The F-18-labeling of CF2H groups has been recently studied in radiopharmaceutical chemistry owing to the favorable nuclear and physical characteristics of the radioisotope F-18 for positron emission tomography (PET). Following up on the reported efficiency of the [F-18]difluoromethyl benzothiazolyl-sulfone ([F-18]1) as a F-18-difluoromethylating reagent, we investigated the influence of structurally-related [F-18]difluoromethyl heteroaryl-sulfones in the reactivity toward the photoredox C-H F-18-difluoromethylation of heteroarenes under continuous-flow conditions.

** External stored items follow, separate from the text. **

Lemma find_order_some b k fuel t i :
  find_order b k fuel = Some (t, i) -> (k <= t < k + fuel)%nat /\ heads b t i.
Proof.
  revert k. induction fuel as [|fuel IH]; intros k H; cbn [find_order] in H; [done|].
  destruct (frames (buckets b k)) as [|h l] eqn:E.
  - destruct (IH (S k) H). split; [lia|done].
  - injection H as <- <-. split; [lia|]. unfold heads. rewrite E. left.
Qed.

Lemma free_range b j : lists_ok b -> freeb b j -> 0 <= j < buddy_page_number b.
Proof. intros ([Hb _] & _) (k & i & Hh & Hin). destruct (bo_range _ _ _ _ Hb _ _ Hh). unfold inb in Hin. lia. Qed.

(** the cursor of a frame of the page array *)
Lemma link_cursor b j :
  zone_link b -> 0 <= j < buddy_page_number b ->
  ppn_in_Zone (bzone b) (ppn (page_at b j)) = true /\ 0 <= ppn (page_at b j) < 2 ^ 51 /\
  exists cur, zone_page_cursor_init (bzone b) (ppn (page_at b j)) = Some cur /\ cursor_at (bzone b) cur (Z.to_nat j).
Proof.
  intros [Hz Hi Hp _] Hj. rewrite (page_ppn b j Hj). unfold ppf. apply cursor_init_complete; [done..|].
  rewrite <- Hp. apply list_lookup_lookup_total_lt. pose proof (plist_length b). lia.
Qed.

(** [pmm_alloc_zone] after a block was found: state after phase 2 *)
Lemma alloc_phase2 b z o t i :
  lists_ok b -> heads b t i -> (o <= t)%nat ->
  let n := Z.to_nat (bsz o) in
  let b1 := mark_allocated (split_loop (set_zone z b) i t (t - o)) i n in
  let b' := set_total (u64 (total_avaliable_pages b - bsz o)) (add_aval o (-1) (frame_del i b1)) in
  buddy_inv b ->
  buddy_inv b' /\ plist b' = plist b /\ bzone b' = z /\ total_avaliable_pages b1 = total_avaliable_pages b /\
  total_avaliable_pages b' = total_avaliable_pages b - bsz o /\
  (forall j, freeb b' j <-> freeb b j /\ ~ inb o i j).
Proof.
  intros Hl Hi Hle n b1 b' Hinv. pose proof (bsz_pos o) as Hp.
  destruct (split_loop_spec (t - o) (set_zone z b) o i) as (S1 & S2 & S3 & S4 & S5).
  { exact Hl. } { replace (o + (t - o))%nat with t by lia. exact Hi. }
  replace (o + (t - o))%nat with t in * by lia. set (bs := split_loop (set_zone z b) i t (t - o)) in *.
  pose proof (proj1 S1) as [Sb _]. destruct (bo_range _ _ _ _ Sb _ _ S2) as (Ho & Hi0 & HiN).
  destruct (mark_allocated_spec n bs i) as (M1 & M2 & M3); [lia|unfold n; lia|]. fold b1 in M1, M2, M3.
  pose proof (same_frames_trans _ _ _ S3 M1) as (P1 & P2 & P3).
  pose proof (same_frames_number _ _ M1) as HN.
  assert (Hheads : forall k x, heads b' k x <-> heads bs k x /\ x <> i).
  { intros k x. unfold heads, b', add_aval. cbn [set_total set_bucket buckets frames]. rewrite fn_insert_case.
    case_decide; subst; rewrite frame_del_buckets; cbn [frames]; by rewrite fdel_elem, M2. }
  destruct (proj1 (proj2 S1) o) as [Hnd Haval]. pose proof (fdel_length i _ Hnd S2) as Hlen. pose proof (lists_len bs o S1) as Hb.
  assert (Hcore : core (buddy_page_number bs) (ppf (plist bs)) (ordf b1) (heads b')).
  { eapply take_core; [apply S1|exact S2| |exact Hheads]. intros j. rewrite M3. unfold n, inb. by rewrite Z2Nat.id by lia. }
  assert (Hsum : bsum b' 11 = bsum bs 11 - bsz o).
  { rewrite (bsum_upd bs b' o (-1) 11); [rewrite decide_True by lia; lia| |].
    - intros k Hne. unfold b', add_aval. cbn [set_total set_bucket buckets]. rewrite fn_insert_other by done.
      rewrite frame_del_buckets, M2. cbn [frames]. rewrite fdel_notin; [done|]. intros H. apply Hne. by eapply (head_unique bs).
    - unfold b', add_aval. cbn [set_total set_bucket buckets]. rewrite fn_insert_same. rewrite frame_del_buckets, M2. cbn [frames]. lia. }
  pose proof (bsum_ge bs o i 11 S2 ltac:(lia)) as Hge. pose proof (bsum_bound bs S1) as Hbd.
  assert (Htot : total_avaliable_pages b = bsum bs 11) by (rewrite (bi_total _ Hinv), S4; done).
  assert (Htot' : total_avaliable_pages b' = total_avaliable_pages b - bsz o) by
    (change (u64 (total_avaliable_pages b - bsz o) = total_avaliable_pages b - bsz o); rewrite Htot, u64_small by lia; done).
  split; [split|].
  - change (ordf b') with (ordf b1). change (plist b') with (plist b1). rewrite (proj1 M1).
    change (buddy_page_number b') with (buddy_page_number b1). by rewrite HN.
  - intros k. unfold b', add_aval. cbn [set_total set_bucket buckets]. rewrite fn_insert_case.
    case_decide as Hk; subst; rewrite frame_del_buckets, M2; cbn [frames aval_pages].
    + split; [by apply fdel_NoDup|]. rewrite Haval, u64_small by lia. lia.
    + destruct (proj1 (proj2 S1) k) as [Hk1 Hk2]. rewrite fdel_notin; [done|]. intros H. apply Hk. symmetry. by eapply (head_unique bs).
  - rewrite Htot'. lia.
  - change (buddy_page_number b') with (buddy_page_number b1). rewrite HN. apply S1.
  - split; [exact P1|]. split; [exact P2|]. split; [exact P3|]. split; [exact Htot'|].
    intros j. rewrite <- (S5 j : freeb bs j <-> freeb b j). split.
    + intros (k & x & [Hx Hne]%Hheads & Hin). split; [by exists k, x|]. intros Hin'.
      apply Hne. by apply (bo_disj _ _ _ _ Sb k x o i j).
    + intros [(k & x & Hx & Hin) Hn]. exists k, x. split; [|done]. apply Hheads. split; [done|]. intros ->.
      pose proof (head_unique bs _ _ _ S1 S2 Hx) as ->. done.
Qed.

In the present work, six new [F-18]difluoromethyl heteroaryl-sulfones [F-18]5a-[F-18]5f were prepared and, based on the overall radiochemical yields (RCYs), three of these reagents ([F-18]5a, [F-18]5c, and [F-18]5f) were selected for the fully automated radiosynthesis on a FASTlab(TM) synthesizer (GE Healthcare) at high level of starting radioactivity. Subsequently, their efficiency as F-18-difluoromethylating reagents was evaluated using the antiherpetic drug acyclovir as a model substrate. Our results showed that the introduction of molecular modifications in the structure of [F-18]1 influenced the amount of fac-Ir-III(ppy)(3) and the residence time needed to ensure a complete C-H F-18-difluoromethylation process. The photocatalytic C-H F-18-difluoromethylation reaction with the reagents [F-18]5a, [F-18]5c, and [F-18]5f was extended to other heteroarenes. Radical-trapping experiments demonstrated the likely involvement of radical species in the C-H F-18-difluoromethylation process.